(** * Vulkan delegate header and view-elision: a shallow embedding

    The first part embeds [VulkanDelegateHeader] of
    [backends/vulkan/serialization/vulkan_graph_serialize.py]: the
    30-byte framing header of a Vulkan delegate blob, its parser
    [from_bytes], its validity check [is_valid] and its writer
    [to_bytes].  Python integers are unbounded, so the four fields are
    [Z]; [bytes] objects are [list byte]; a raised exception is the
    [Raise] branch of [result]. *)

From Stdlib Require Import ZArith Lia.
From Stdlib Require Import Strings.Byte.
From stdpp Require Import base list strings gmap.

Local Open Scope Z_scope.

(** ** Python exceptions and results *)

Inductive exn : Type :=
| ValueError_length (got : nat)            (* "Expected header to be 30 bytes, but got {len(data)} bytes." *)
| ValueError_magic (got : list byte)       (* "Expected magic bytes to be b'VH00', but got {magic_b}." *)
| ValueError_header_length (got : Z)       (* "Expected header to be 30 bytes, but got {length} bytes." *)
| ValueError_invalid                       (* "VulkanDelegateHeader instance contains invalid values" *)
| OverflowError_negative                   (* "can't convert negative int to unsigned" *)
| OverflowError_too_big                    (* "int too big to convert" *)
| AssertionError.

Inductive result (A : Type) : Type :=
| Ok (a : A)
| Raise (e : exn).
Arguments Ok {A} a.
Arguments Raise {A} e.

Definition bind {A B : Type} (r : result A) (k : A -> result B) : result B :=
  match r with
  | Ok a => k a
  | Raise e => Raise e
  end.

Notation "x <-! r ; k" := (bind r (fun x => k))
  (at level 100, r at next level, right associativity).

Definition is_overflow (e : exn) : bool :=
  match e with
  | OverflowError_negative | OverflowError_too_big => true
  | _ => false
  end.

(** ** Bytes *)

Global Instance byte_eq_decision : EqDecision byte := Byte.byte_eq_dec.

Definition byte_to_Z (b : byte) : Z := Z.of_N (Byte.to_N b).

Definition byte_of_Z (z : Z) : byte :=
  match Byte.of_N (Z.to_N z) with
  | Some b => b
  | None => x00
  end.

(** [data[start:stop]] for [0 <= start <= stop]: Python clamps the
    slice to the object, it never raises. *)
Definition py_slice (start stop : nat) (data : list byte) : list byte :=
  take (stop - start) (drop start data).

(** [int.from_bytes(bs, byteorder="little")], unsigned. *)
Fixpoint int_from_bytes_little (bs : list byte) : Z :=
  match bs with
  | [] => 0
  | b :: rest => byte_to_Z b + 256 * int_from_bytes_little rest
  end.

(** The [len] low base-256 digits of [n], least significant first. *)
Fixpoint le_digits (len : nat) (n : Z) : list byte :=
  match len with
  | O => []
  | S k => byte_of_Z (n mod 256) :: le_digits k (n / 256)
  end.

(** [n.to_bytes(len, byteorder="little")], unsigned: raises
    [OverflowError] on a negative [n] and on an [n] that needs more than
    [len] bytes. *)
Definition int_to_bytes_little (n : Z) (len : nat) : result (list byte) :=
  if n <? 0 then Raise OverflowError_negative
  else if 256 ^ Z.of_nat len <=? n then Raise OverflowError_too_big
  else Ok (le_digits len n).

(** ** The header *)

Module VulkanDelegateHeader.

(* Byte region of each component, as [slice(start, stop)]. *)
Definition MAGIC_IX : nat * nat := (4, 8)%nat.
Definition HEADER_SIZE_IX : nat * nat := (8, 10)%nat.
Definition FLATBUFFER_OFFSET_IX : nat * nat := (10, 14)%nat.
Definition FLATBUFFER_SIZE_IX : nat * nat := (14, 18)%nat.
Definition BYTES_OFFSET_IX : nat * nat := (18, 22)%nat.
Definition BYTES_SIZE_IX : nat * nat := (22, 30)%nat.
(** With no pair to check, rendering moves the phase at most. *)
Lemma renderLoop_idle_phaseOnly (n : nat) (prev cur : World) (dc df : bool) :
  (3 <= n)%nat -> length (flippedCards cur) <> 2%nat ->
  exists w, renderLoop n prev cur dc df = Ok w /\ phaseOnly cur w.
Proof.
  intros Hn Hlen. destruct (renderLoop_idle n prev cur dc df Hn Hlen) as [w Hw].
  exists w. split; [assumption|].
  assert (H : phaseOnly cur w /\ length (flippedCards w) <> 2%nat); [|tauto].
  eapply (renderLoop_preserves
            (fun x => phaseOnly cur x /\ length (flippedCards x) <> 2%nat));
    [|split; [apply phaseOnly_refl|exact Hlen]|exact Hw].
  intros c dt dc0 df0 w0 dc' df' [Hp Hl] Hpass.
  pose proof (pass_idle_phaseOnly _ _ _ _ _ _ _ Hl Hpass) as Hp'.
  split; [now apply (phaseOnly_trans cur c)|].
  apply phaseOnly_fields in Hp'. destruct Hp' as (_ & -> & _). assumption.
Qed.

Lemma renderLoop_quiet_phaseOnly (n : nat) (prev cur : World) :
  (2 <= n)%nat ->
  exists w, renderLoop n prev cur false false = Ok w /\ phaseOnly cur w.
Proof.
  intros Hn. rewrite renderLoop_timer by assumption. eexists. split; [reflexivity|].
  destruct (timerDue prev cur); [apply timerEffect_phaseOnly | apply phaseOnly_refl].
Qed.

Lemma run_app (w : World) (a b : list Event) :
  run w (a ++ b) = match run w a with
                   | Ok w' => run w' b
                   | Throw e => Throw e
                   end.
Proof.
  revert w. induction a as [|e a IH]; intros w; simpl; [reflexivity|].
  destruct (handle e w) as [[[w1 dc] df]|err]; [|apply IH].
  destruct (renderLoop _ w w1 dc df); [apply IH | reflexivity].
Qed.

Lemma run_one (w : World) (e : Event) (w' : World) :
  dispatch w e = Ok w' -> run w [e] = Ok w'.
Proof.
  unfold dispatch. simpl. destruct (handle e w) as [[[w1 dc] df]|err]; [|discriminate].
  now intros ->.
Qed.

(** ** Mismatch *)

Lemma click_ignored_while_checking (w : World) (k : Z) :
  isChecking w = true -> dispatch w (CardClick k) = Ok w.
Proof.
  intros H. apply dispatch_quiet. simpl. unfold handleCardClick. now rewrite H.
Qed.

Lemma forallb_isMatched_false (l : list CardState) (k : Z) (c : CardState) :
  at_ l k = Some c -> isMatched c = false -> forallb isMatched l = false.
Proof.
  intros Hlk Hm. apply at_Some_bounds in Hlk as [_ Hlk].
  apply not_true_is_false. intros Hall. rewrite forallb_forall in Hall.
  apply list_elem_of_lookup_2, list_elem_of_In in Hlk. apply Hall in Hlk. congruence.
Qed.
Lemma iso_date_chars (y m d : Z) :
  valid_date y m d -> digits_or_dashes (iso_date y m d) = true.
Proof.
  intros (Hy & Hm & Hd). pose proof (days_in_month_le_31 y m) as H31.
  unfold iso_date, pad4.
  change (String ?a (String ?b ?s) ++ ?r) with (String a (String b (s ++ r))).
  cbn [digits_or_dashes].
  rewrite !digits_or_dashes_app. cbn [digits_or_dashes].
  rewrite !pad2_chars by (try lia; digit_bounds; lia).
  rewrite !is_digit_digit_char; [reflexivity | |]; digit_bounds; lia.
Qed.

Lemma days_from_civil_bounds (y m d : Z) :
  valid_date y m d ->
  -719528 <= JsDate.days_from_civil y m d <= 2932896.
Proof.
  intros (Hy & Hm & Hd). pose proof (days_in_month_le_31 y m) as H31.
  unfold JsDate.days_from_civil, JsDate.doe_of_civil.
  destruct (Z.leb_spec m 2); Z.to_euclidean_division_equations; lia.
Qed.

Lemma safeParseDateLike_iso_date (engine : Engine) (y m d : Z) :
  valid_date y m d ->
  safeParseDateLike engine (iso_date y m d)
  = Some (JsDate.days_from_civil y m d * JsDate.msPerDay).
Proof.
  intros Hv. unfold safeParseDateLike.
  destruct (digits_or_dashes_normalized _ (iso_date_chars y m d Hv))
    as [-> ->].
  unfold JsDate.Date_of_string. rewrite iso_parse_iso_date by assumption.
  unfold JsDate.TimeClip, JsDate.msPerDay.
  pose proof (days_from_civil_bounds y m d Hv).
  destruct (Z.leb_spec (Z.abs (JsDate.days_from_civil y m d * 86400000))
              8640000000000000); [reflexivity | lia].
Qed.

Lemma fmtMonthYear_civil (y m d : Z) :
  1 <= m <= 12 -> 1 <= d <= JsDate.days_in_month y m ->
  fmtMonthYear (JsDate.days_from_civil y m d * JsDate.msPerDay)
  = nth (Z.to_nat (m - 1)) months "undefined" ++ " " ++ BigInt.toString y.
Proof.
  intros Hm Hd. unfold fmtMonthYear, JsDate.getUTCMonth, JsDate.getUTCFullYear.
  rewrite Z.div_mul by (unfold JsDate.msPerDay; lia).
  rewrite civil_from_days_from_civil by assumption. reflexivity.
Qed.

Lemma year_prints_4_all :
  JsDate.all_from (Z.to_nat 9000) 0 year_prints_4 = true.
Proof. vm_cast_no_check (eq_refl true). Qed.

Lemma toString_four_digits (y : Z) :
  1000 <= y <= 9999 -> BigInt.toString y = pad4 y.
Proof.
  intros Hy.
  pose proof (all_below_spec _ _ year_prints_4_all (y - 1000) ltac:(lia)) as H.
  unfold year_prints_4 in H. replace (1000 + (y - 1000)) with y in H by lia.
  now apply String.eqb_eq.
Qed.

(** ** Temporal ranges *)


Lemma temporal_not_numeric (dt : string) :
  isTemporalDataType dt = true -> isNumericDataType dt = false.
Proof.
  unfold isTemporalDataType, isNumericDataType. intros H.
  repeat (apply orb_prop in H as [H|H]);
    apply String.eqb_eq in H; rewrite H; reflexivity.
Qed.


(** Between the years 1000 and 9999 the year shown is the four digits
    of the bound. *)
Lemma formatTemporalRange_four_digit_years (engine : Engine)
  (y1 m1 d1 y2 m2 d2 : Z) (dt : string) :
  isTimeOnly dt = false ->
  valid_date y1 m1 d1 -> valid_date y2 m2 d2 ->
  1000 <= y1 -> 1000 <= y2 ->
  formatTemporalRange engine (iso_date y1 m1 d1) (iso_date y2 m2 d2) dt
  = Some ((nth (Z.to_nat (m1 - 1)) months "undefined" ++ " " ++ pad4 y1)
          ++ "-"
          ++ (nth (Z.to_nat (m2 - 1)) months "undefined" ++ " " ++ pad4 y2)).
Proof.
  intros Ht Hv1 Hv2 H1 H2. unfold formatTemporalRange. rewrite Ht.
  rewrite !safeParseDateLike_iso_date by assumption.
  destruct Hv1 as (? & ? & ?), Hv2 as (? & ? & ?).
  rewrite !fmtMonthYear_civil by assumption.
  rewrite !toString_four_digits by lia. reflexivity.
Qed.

• • •

■ **EXERCISE OBJECTIVE**: Repeat the entries above verbatim, but only from the line that has "intros Hn. rewrite" down to the line that has "intros Hlk Hm.", inclusive.

■ **SOLUTION**:
  intros Hn. rewrite renderLoop_timer by assumption. eexists. split; [reflexivity|].
  destruct (timerDue prev cur); [apply timerEffect_phaseOnly | apply phaseOnly_refl].
Qed.

Lemma run_app (w : World) (a b : list Event) :
  run w (a ++ b) = match run w a with
                   | Ok w' => run w' b
                   | Throw e => Throw e
                   end.
Proof.
  revert w. induction a as [|e a IH]; intros w; simpl; [reflexivity|].
  destruct (handle e w) as [[[w1 dc] df]|err]; [|apply IH].
  destruct (renderLoop _ w w1 dc df); [apply IH | reflexivity].
Qed.

Lemma run_one (w : World) (e : Event) (w' : World) :
  dispatch w e = Ok w' -> run w [e] = Ok w'.
Proof.
  unfold dispatch. simpl. destruct (handle e w) as [[[w1 dc] df]|err]; [|discriminate].
  now intros ->.
Qed.

(** ** Mismatch *)

Lemma click_ignored_while_checking (w : World) (k : Z) :
  isChecking w = true -> dispatch w (CardClick k) = Ok w.
Proof.
  intros H. apply dispatch_quiet. simpl. unfold handleCardClick. now rewrite H.
Qed.

Lemma forallb_isMatched_false (l : list CardState) (k : Z) (c : CardState) :
  at_ l k = Some c -> isMatched c = false -> forallb isMatched l = false.
Proof.
  intros Hlk Hm. apply at_Some_bounds in Hlk as [_ Hlk].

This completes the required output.